- [REQUIREMENT]
From the records below, please repeat exactly the line that has "apply winner_some in", the line that has "- assert (active", and every line between them, and nothing else.

- [STUDY MATERIAL]
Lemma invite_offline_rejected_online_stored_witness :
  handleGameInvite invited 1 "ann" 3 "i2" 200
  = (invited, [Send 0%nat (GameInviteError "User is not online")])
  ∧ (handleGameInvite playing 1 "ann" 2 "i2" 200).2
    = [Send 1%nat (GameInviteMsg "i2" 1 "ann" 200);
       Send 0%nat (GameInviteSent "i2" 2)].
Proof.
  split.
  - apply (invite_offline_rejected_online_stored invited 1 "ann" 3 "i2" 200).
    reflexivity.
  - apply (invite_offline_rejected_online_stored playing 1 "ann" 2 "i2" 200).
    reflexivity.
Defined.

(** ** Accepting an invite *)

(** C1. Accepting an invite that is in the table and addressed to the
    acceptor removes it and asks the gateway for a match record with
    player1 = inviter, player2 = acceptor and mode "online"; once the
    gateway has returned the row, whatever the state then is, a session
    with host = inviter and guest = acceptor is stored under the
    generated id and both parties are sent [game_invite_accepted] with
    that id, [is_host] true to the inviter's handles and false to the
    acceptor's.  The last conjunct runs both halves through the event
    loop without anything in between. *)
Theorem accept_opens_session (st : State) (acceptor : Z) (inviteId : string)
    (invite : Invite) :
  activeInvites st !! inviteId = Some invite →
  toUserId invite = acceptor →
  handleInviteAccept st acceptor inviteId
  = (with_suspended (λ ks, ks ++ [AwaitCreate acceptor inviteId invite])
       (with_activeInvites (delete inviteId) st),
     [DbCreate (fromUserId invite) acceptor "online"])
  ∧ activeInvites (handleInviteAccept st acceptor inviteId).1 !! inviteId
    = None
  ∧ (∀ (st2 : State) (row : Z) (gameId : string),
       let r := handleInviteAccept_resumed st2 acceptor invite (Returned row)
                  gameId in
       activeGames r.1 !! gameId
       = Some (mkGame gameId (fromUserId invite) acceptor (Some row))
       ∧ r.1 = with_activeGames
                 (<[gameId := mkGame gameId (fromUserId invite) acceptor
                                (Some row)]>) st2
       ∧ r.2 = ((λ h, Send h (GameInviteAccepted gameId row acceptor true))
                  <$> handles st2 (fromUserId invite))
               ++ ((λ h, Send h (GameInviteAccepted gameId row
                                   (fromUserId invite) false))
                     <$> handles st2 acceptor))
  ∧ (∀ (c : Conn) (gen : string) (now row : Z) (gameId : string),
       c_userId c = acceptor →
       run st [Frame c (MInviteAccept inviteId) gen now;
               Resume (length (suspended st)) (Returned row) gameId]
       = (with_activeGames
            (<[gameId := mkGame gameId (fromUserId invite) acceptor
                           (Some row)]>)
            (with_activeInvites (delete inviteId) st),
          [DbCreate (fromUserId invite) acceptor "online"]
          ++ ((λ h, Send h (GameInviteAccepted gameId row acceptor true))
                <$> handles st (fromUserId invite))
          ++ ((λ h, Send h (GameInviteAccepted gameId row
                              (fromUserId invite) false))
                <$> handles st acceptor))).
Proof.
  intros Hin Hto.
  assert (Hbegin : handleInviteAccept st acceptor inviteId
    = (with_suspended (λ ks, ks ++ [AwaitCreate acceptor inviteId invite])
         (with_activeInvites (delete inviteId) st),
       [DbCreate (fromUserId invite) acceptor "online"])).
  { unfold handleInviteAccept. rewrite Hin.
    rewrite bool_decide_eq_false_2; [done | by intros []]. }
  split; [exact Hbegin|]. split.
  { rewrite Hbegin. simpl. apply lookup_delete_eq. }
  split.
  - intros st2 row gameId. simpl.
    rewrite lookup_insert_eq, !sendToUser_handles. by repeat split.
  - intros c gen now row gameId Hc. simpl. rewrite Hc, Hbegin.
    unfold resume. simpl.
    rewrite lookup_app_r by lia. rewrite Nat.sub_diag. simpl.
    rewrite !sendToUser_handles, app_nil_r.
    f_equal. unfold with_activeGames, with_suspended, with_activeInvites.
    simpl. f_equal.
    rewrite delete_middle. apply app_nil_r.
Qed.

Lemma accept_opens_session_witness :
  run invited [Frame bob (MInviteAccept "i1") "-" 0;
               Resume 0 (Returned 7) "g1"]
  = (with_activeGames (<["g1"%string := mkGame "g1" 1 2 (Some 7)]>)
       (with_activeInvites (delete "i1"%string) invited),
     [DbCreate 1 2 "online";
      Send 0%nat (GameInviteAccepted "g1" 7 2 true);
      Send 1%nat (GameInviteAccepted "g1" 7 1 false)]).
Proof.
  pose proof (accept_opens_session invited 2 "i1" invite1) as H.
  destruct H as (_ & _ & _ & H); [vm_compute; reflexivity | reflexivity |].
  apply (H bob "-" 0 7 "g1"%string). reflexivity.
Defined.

...

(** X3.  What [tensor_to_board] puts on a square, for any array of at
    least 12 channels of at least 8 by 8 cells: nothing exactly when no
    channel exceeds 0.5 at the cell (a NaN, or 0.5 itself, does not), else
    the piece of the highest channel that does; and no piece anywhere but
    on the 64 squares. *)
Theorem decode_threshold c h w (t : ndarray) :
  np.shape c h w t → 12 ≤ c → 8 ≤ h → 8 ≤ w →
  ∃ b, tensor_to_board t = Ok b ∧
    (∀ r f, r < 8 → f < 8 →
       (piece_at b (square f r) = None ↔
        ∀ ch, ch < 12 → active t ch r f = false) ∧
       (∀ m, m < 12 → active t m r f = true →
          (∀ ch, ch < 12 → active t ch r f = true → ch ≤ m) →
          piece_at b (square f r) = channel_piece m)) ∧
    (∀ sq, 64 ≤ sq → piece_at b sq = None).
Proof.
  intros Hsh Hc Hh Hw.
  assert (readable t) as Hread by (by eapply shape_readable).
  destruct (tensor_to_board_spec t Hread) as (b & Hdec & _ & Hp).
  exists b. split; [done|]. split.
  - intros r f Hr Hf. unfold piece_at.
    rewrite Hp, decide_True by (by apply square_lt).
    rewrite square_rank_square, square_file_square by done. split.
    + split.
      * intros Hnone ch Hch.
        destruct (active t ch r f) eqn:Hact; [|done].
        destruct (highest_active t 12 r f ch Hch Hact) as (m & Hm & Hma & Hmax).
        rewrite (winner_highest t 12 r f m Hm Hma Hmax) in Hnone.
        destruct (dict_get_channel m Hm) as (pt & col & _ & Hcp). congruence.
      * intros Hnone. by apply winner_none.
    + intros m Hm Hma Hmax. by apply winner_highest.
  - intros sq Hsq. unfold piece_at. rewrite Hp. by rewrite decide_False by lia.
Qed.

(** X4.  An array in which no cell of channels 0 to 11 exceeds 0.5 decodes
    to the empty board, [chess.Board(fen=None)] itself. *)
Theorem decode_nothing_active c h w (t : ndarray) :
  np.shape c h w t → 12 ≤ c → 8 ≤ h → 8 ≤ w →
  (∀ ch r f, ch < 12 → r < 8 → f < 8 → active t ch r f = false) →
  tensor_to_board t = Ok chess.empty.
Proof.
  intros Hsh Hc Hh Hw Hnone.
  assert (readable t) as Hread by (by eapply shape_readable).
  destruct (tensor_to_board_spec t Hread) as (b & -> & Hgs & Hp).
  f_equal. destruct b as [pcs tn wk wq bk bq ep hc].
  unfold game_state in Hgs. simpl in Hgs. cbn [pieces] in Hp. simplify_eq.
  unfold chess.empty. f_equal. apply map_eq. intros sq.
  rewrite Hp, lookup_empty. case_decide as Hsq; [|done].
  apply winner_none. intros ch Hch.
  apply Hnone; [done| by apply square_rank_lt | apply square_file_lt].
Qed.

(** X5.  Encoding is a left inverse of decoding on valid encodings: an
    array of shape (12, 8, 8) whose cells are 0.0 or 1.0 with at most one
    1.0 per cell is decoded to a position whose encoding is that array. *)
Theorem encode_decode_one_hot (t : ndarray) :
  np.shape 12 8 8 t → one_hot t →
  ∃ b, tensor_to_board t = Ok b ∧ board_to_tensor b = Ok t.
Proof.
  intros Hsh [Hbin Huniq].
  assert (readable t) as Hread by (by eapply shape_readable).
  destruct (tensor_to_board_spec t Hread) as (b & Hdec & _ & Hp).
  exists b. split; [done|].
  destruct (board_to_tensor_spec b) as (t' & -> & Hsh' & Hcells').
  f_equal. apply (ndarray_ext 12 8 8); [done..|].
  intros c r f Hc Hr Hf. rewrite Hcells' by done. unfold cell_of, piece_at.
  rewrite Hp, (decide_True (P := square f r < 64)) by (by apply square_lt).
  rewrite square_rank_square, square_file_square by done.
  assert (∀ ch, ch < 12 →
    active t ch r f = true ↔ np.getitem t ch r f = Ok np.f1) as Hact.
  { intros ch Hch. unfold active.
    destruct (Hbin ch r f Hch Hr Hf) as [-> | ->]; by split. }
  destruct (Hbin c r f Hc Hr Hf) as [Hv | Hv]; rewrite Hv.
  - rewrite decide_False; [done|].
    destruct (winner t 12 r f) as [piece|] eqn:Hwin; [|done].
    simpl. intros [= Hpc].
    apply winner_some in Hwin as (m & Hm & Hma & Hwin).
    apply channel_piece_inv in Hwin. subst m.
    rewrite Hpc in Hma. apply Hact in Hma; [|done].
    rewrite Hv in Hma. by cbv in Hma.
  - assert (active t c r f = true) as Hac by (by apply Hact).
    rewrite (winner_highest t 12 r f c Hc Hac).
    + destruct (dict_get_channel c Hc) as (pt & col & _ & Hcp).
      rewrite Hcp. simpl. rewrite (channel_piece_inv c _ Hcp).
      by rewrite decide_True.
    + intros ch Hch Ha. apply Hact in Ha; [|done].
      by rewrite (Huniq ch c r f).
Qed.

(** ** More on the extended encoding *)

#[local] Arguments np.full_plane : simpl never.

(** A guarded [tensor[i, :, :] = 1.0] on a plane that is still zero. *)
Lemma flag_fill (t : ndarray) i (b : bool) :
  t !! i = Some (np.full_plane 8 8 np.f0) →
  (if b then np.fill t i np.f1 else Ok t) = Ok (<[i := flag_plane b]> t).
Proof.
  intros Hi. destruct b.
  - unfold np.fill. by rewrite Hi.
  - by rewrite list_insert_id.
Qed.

- [RESPONSE AREA]
    apply winner_some in Hwin as (m & Hm & Hma & Hwin).
    apply channel_piece_inv in Hwin. subst m.
    rewrite Hpc in Hma. apply Hact in Hma; [|done].
    rewrite Hv in Hma. by cbv in Hma.
  - assert (active t c r f = true) as Hac by (by apply Hact).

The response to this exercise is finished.